Real Estate Investment Market

Real estate manager and Associate Member of RICS (AssocRICS).


Real estate is one of the most popular investment classes. The real estate market has seen a lot of volatility in 2018, but it looks like things are stabilizing.

Investors may see this as an opportunity to get into real estate investing at a lower price point and start building their own portfolio. However, diversifying your investments isn’t just about keeping your risk profile as low as possible. Diversity also helps you build a broader perspective so you can see solutions to complex problems and opportunities that may have seemed off-limits previously.

That’s why we’re looking at some of the best ways to invest in real estate without breaking the bank. It’s not always convenient to keep track of all your investments and their corresponding prices, taxes, and fees for maintenance, repairs, and upkeep; however, with a few small changes you can invest in real estate without breaking the bank or sacrificing your future goals.

Let’s take a look at some of the best ways to invest in real estate without breaking the bank

Real Estate Investment Trust (REIT)

A REIT is a company that owns, operates or finances income-producing real estate. A REIT is required to distribute at least 90% of its taxable income to shareholders annually in the form of dividends. Most REITs are publicly traded on major exchanges, and they offer investors high liquidity, diversification and potential for capital appreciation. REITs can be classified into several types, including equity REITs, mortgage REITs and hybrid REITs.

Equity REITs own and operate properties and use the rental income to pay dividends to shareholders. Mortgage REITs invest in mortgage loans and other real estate-related assets and use the income to pay dividends to shareholders.

Hybrid REITS combine both approaches. Real estate crowdfunding is a new way for individuals to invest in property without having to go through the traditional route of using a bank or other financial institution.

Scroll to Continue

With this method, people can pool their money together online and then use it to buy shares in a property development project. The main benefit of this approach is that it allows people with limited resources to get involved in large-scale developments that they would otherwise not be able to afford

Real estate crowdfunding

Real estate crowdfunding is an alternative way to invest in real estate. Crowdfunding platforms allow investors to pool their money together to invest in properties.

This type of investment has become popular in recent years, as it offers a more hands-off approach than traditional methods such as buying property outright.

Real estate crowdfunding platforms typically offer two types of investments: debt and equity. In a debt investment, investors provide loans to developers who are then responsible for repaying the loan with interest. In an equity investment, investors receive ownership stakes in the property being developed.

Both types of investments come with risks, but they can offer potential rewards if the project is successful.

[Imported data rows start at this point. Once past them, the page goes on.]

(** * SecureBank: account ledger, transaction limits and references

    A shallow embedding of the Django models of [accounts/models.py] and
    [transactions/models.py] (and of the [generate_reference] methods the
    other apps repeat), with the properties the specification states
    about them.

    Conventions.
    - A [Decimal] with two decimal places is the integer number of
      hundredths, so [Decimal("100000.00")] is [whole 100000].  All
      amounts of the models have at most 15 digits, far below the 28
      digits of Python's decimal context: sums and comparisons are exact.
    - [CharField]s with [choices] stay strings, as in the source: Django
      does not enforce the choices when a row is saved.
    - A method of a model receives the mutable instance [self]; methods
      that write are embedded with the instance (and the tables they
      touch) passed in and returned.
    - [random], [uuid] and the clock are inputs: a stream of draws
      [entropy] read at a position that every draw advances, and the
      successive readings [now 0], [now 1], ... of [timezone.now()]
      during a call.  The [while True] loops take fuel; running out of
      it is the outcome [Diverge].
    - A Python [float] is an IEEE 754 double; its operations are the
      exact ones followed by rounding to the nearest double, ties to
      even. *)

From Stdlib Require Import ZArith List String Ascii Bool Lia DecimalString.
Import ListNotations.
Local Open Scope Z_scope.

(** ** Python values, exceptions and the effects of the model methods *)

Module Py.

Inductive exn : Type :=
| TypeError        (* 'int' object is not subscriptable *)
| ValueError       (* arguments of save() that do not go together *)
| IntegrityError   (* UNIQUE constraint failed *)
| DatabaseError    (* a forced update did not affect any row *)
| InvalidOperation. (* a decimal has more digits than its column *)

Inductive outcome (A : Type) : Type :=
| Ok (a : A)
| Raise (e : exn)
| Diverge.

Arguments Ok {A} a.
Arguments Raise {A} e.
Arguments Diverge {A}.

(** Computations that draw from the random stream: the position in the
    stream is threaded through, an exception aborts. *)
Definition Rand (A : Type) : Type := nat -> outcome (A * nat).

Definition ret {A} (a : A) : Rand A := fun pos => Ok (a, pos).

Definition bind {A B} (c : Rand A) (k : A -> Rand B) : Rand B :=
  fun pos =>
    match c pos with
    | Ok (a, pos') => k a pos'
    | Raise e => Raise e
    | Diverge => Diverge
    end.

Definition raise {A} (e : exn) : Rand A := fun _ => Raise e.

Definition diverge {A} : Rand A := fun _ => Diverge.

Definition lift {A} (o : outcome A) : Rand A :=
  fun pos =>
    match o with
    | Ok a => Ok (a, pos)
    | Raise e => Raise e
    | Diverge => Diverge
    end.

(** The values [generate_reference] handles: ints and strs. *)
Inductive value : Type :=
| PyInt (n : Z)
| PyStr (s : string).

(** [str(v)] *)
Definition str (v : value) : string :=
  match v with
  | PyInt n => NilZero.string_of_int (Z.to_int n)
  | PyStr s => s
  end.

(** [v[:n]]: a str is sliced, an int has no [__getitem__]. *)
Definition slice_to (v : value) (n : nat) : outcome value :=
  match v with
  | PyStr s => Ok (PyStr (substring 0 n s))
  | PyInt _ => Raise TypeError
  end.
Lemma first_char_app (a b : string) :
  a <> "" -> first_char (a +:+ b) = first_char a.
Proof. by destruct a. Qed.

Lemma last_char_app (a b : string) :
  b <> "" -> last_char (a +:+ b) = last_char b.
Proof.
  intros Hb. induction a as [|x a IH]; [done|].
  rewrite string_app_cons. simpl. rewrite IH. destruct (a +:+ b) eqn:E; [|done].
  destruct a, b; done.
Qed.

Lemma last_char_forall (p : ascii -> bool) (s : string) :
  string_forall p s = true ->
  Path.is_some_and (fun c => negb (p c)) (last_char s) = false.
Proof.
  induction s as [|c r IH]; [done|]. simpl.
  intros [Hc Hr]%andb_true_iff. destruct r; [|by apply IH].
  simpl. by rewrite Hc.
Qed.

Lemma app_plain_nonempty (pre name : string) :
  name <> "" -> exists c r, pre +:+ name = String c r.
Proof.
  intros Hn. destruct (pre +:+ name) as [|c r] eqn:E; [|by eauto].
  apply (f_equal String.length) in E. rewrite string_app_length in E.
  destruct name; [done|]. simpl in E. lia.
Qed.

Lemma plain_last_not_slash (name : string) :
  plain name -> Path.is_some_and Path.is_slash (last_char name) = false.
Proof.
  intros (Hc & _).
  rewrite <- (last_char_forall (fun c => negb (Path.is_slash c)) name).
  - destruct (last_char name); simpl; [|done]. by rewrite negb_involutive.
  - revert Hc. apply string_forall_impl. intros c Hc.
    by rewrite (plain_char_not_slash c Hc).
Qed.

Lemma plain_last_not_win_sep (name : string) :
  plain name -> Path.is_some_and Path.is_win_sep (last_char name) = false.
Proof.
  intros (Hc & _).
  rewrite <- (last_char_forall (fun c => negb (Path.is_win_sep c)) name).
  - destruct (last_char name); simpl; [|done]. by rewrite negb_involutive.
  - revert Hc. apply string_forall_impl. intros c Hc.
    by rewrite (plain_char_not_win_sep c Hc).
Qed.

There are a number of different real estate crowdfunding platforms available, each with its own set of rules and regulations.

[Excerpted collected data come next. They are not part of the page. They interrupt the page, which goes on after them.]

(** Digits of a quotient. *)
Lemma Zdigits2_div (a b : Z) : 0 <= a -> 0 < b ->
  Zdigits2 (a / b) <= Z.max (Zdigits2 a - Zdigits2 b + 1) 0.
Proof.
  intros Ha Hb.
  pose proof (Zdigits2_lt a Ha). pose proof (Zdigits2_ge b Hb).
  pose proof (Zdigits2_nonneg a Ha). pose proof (Zdigits2_nonneg b ltac:(lia)).
  assert (Hq : 0 <= a / b) by (apply Z.div_pos; lia).
  destruct (Z.eq_dec (a / b) 0) as [E|E]; [rewrite E; cbn; lia|].
  assert (Hb1 : 1 <= Zdigits2 b) by (destruct b; cbn in *; lia).
  assert (K : a / b < 2 ^ (Zdigits2 a - Zdigits2 b + 1)).
  { apply Z.div_lt_upper_bound; [lia|].
    destruct (Z_lt_le_dec (Zdigits2 a - Zdigits2 b + 1) 0) as [L|L].
    - exfalso. assert (a < b).
      { apply Z.lt_le_trans with (2 ^ Zdigits2 a); [lia|].
        apply Z.le_trans with (2 ^ (Zdigits2 b - 1)); [apply Z.pow_le_mono_r; lia|lia]. }
      rewrite Z.div_small in E; lia.
    - apply Z.lt_le_trans with (2 ^ Zdigits2 a); [lia|].
      replace (Zdigits2 a) with ((Zdigits2 b - 1) + (Zdigits2 a - Zdigits2 b + 1)) at 1 by lia.
      rewrite Z.pow_add_r by lia. apply Z.mul_le_mono_nonneg_r; [apply Z.pow_nonneg; lia|lia]. }
  destruct (Z_lt_le_dec (Zdigits2 a - Zdigits2 b + 1) 0) as [L|L].
  - rewrite Z.pow_neg_r in K by lia. lia.
  - pose proof (Zdigits2_le (a / b) _ Hq L K). lia.
Qed.

(** The quotient of two positive finite numbers: never NaN, and its
    magnitude is at most one more than the difference of the operands'. *)
Lemma fdiv_pos_spec (mx my : positive) (ex ey : Z) :
  let T := Z.max (Zdigits2 (Zpos mx) + ex - (Zdigits2 (Zpos my) + ey) + 1) (-1074) in
  fdiv (S754_finite false mx ex) (S754_finite false my ey) = S754_zero false
  \/ (exists m e, fdiv (S754_finite false mx ex) (S754_finite false my ey) = S754_finite false m e
                  /\ Zdigits2 (Zpos m) + e <= Z.max T (-1074) + 1)
  \/ (fdiv (S754_finite false mx ex) (S754_finite false my ey) = S754_infinity false
      /\ 971 < Z.max T (-1074) + 1).
Proof.
  intros T. unfold fdiv, SFdiv. cbn [xorb].
  unfold SFdiv_core_binary. rewrite fexp_eq.
  set (e' := Z.min (Z.max (Zdigits2 (Zpos mx) + ex - (Zdigits2 (Zpos my) + ey) - 53) (-1074)) (ex - ey)).
  set (s := ex - ey - e').
  assert (Hs : 0 <= s) by (unfold s, e'; lia).
  assert (Hm' : match s with Zpos _ => Z.shiftl (Zpos mx) s | Z0 => Zpos mx | Zneg _ => 0 end
                = Zpos mx * 2 ^ s).
  { destruct s as [|q|q] eqn:Es; [lia| |lia]. rewrite Z.shiftl_mul_pow2 by lia. reflexivity. }
  rewrite Hm'. cbv zeta.
  assert (Hq := Z.div_eucl_eq (Zpos mx * 2 ^ s) (Zpos my) ltac:(lia)).
  unfold Z.div, Z.modulo in *.
  destruct (Z.div_eucl (Zpos mx * 2 ^ s) (Zpos my)) as [q r] eqn:Ed.
  cbv beta iota.
  pose proof (Zdigits2_div (Zpos mx * 2 ^ s) (Zpos my) ltac:(nia) ltac:(lia)) as HD.
  unfold Z.div in HD. rewrite Ed in HD. cbn [fst] in HD.
  rewrite Zdigits2_shift in HD by lia.
  assert (Hq0 : 0 <= q).
  { pose proof (Z.div_pos (Zpos mx * 2 ^ s) (Zpos my)) as P. unfold Z.div in P.
    rewrite Ed in P. apply P; [nia|lia]. }
  destruct (round_aux_spec false q e' (new_location (Zpos my) r) Hq0)
    as [R|[[m [e [R B]]]|[R B]]].
  - left; exact R.
  - right; left. exists m, e. split; [exact R|]. unfold T, s in *. lia.
  - right; right. split; [exact R|]. unfold T, s in *. lia.
Qed.

(** The product of two positive finite numbers. *)
Lemma fmul_pos_spec (mx my : positive) (ex ey : Z) :
  let T := Zdigits2 (Zpos mx) + ex + (Zdigits2 (Zpos my) + ey) in
  fmul (S754_finite false mx ex) (S754_finite false my ey) = S754_zero false
  \/ (exists m e, fmul (S754_finite false mx ex) (S754_finite false my ey) = S754_finite false m e
                  /\ Zdigits2 (Zpos m) + e <= Z.max T (-1074) + 1)
  \/ (fmul (S754_finite false mx ex) (S754_finite false my ey) = S754_infinity false
      /\ 971 < Z.max T (-1074) + 1).
Proof.
  intros T. unfold fmul, SFmul. cbn [xorb].
  pose proof (Zdigits2_mul (Zpos mx) (Zpos my) ltac:(lia) ltac:(lia)) as HD.
  rewrite <- Pos2Z.inj_mul in HD.
  destruct (round_aux_spec false (Zpos (mx * my)) (ex + ey) loc_Exact ltac:(lia))
    as [R|[[m [e [R B]]]|[R B]]].
  - left; exact R.
  - right; left. exists m, e. split; [exact R|]. unfold T. lia.
  - right; right. split; [exact R|]. unfold T. lia.
Qed.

Before investing in any platform, it’s important to do your research and understand the risks involved.

Rent to own

Rent to own is a type of real estate transaction in which the buyer agrees to lease the property for a set period of time, usually one to three years, before having the option to purchase it.

This type of arrangement can be beneficial for both buyers and sellers. For buyers, rent to own provides an opportunity to build up their credit score and save for a down payment, while still living in the home they eventually hope to purchase.

For sellers, rent to own can be a way to generate income from a property that would otherwise sit vacant.